**TASK DETAILS**
Some entries follow. Reproduce exactly the lines starting at the one with "Definition js_sort (l" and stopping after the one with "(** @src src/src/orchestrator/graph.ts 101-109".

:: LISTED ENTRIES ::

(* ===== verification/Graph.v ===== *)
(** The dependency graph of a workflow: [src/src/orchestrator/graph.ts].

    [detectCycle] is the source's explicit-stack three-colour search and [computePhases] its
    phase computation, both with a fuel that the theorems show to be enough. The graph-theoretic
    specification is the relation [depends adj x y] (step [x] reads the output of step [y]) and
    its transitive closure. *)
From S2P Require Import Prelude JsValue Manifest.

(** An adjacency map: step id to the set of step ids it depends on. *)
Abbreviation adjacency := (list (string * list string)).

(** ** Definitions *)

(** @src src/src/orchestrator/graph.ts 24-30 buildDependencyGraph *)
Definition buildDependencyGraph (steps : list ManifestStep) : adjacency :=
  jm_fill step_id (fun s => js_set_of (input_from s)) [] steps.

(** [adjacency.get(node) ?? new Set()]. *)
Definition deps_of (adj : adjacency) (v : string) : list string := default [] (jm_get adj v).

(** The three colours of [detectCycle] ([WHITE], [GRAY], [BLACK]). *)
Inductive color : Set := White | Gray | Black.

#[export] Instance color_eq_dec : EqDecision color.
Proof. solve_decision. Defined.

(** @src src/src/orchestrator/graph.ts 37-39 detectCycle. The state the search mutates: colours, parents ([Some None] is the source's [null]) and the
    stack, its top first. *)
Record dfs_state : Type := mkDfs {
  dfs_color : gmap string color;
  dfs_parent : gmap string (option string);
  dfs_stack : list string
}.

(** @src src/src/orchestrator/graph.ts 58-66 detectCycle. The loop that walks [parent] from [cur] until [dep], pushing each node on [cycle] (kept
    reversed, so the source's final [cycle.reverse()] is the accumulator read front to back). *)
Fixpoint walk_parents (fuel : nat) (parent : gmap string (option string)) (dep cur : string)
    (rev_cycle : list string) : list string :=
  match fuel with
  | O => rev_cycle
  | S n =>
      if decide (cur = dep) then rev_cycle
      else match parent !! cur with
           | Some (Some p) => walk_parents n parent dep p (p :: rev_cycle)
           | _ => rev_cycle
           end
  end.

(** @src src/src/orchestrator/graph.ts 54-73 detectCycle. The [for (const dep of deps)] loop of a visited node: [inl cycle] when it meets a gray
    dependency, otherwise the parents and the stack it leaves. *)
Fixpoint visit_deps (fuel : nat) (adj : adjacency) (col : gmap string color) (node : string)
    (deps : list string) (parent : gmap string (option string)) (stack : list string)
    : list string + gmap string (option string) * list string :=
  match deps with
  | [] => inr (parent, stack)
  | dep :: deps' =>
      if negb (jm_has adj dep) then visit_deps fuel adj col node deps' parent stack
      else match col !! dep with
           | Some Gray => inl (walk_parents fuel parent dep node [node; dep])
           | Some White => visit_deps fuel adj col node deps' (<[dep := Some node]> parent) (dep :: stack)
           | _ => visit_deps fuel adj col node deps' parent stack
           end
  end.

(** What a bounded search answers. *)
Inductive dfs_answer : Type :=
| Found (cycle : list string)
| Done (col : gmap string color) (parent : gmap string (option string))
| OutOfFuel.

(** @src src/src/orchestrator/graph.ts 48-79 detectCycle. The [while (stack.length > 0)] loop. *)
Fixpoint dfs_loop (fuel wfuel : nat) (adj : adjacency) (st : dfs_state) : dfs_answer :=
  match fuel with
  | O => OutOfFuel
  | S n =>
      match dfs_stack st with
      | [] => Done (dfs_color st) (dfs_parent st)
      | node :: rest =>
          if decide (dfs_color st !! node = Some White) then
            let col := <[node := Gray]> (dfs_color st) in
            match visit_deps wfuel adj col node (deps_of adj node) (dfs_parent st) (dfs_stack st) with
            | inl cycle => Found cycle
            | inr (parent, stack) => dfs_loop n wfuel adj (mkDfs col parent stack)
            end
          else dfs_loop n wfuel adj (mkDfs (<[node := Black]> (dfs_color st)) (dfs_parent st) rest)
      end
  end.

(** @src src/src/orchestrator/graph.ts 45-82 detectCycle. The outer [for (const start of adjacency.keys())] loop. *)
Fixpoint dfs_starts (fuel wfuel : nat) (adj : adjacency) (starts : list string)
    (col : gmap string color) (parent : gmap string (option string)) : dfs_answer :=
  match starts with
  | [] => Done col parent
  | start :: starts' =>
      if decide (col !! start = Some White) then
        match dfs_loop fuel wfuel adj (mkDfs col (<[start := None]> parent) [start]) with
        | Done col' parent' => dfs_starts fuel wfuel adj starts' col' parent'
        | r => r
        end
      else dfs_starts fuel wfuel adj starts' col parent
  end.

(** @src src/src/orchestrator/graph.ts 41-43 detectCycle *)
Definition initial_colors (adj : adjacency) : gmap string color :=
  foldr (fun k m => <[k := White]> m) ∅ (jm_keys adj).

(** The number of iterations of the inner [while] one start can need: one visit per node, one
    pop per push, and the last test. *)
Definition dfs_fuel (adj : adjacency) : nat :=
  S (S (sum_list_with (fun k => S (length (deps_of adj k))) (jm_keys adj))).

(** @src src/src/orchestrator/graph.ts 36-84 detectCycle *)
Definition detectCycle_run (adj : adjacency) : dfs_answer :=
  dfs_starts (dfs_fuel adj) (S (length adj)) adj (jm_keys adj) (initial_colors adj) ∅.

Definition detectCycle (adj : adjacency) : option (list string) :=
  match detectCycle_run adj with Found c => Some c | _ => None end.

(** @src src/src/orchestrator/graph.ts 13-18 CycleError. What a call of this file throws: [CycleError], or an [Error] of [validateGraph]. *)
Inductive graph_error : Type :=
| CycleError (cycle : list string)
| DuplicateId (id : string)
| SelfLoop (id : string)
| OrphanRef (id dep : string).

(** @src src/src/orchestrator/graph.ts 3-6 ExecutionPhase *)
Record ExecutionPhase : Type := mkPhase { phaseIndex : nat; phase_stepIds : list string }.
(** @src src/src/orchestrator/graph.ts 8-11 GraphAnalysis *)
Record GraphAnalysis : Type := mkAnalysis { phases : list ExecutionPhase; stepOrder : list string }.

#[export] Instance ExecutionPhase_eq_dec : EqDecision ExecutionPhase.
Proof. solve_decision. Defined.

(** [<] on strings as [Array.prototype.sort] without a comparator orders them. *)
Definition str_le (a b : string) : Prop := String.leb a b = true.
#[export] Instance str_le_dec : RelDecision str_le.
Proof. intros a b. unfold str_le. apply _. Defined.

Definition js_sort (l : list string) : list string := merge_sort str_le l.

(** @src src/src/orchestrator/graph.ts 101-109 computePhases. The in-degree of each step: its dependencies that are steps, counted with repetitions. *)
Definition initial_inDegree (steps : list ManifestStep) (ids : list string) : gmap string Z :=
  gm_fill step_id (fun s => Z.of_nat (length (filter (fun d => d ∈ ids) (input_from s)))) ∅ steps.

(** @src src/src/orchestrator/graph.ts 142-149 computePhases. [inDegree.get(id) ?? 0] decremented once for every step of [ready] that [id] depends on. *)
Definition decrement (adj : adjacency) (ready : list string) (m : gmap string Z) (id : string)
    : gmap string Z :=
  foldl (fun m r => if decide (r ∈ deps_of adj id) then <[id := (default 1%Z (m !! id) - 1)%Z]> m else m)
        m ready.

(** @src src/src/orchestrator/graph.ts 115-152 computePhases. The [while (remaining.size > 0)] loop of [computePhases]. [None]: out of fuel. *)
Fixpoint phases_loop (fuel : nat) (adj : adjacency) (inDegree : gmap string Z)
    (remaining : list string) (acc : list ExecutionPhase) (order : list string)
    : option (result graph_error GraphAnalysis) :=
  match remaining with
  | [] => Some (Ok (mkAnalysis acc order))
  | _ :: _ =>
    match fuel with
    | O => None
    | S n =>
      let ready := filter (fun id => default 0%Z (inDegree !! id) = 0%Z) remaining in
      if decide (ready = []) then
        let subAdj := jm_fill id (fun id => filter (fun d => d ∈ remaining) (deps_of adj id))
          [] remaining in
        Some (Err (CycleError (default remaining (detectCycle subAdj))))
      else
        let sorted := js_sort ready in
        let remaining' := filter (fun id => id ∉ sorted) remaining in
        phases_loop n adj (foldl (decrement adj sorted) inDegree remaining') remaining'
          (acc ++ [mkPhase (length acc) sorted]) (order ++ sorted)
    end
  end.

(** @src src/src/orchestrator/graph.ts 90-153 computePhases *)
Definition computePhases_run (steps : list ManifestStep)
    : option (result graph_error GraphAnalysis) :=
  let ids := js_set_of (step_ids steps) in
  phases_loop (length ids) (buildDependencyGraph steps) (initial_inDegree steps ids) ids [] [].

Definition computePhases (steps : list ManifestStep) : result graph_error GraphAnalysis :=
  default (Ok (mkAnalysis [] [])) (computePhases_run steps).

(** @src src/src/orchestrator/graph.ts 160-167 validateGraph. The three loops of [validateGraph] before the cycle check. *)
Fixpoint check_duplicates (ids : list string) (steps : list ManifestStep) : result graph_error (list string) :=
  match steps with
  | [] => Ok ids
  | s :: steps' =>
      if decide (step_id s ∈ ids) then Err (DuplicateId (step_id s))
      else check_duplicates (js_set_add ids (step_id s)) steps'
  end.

:::

**WRITTEN SOLUTION**
Definition js_sort (l : list string) : list string := merge_sort str_le l.

(** @src src/src/orchestrator/graph.ts 101-109 computePhases. The in-degree of each step: its dependencies that are steps, counted with repetitions. *)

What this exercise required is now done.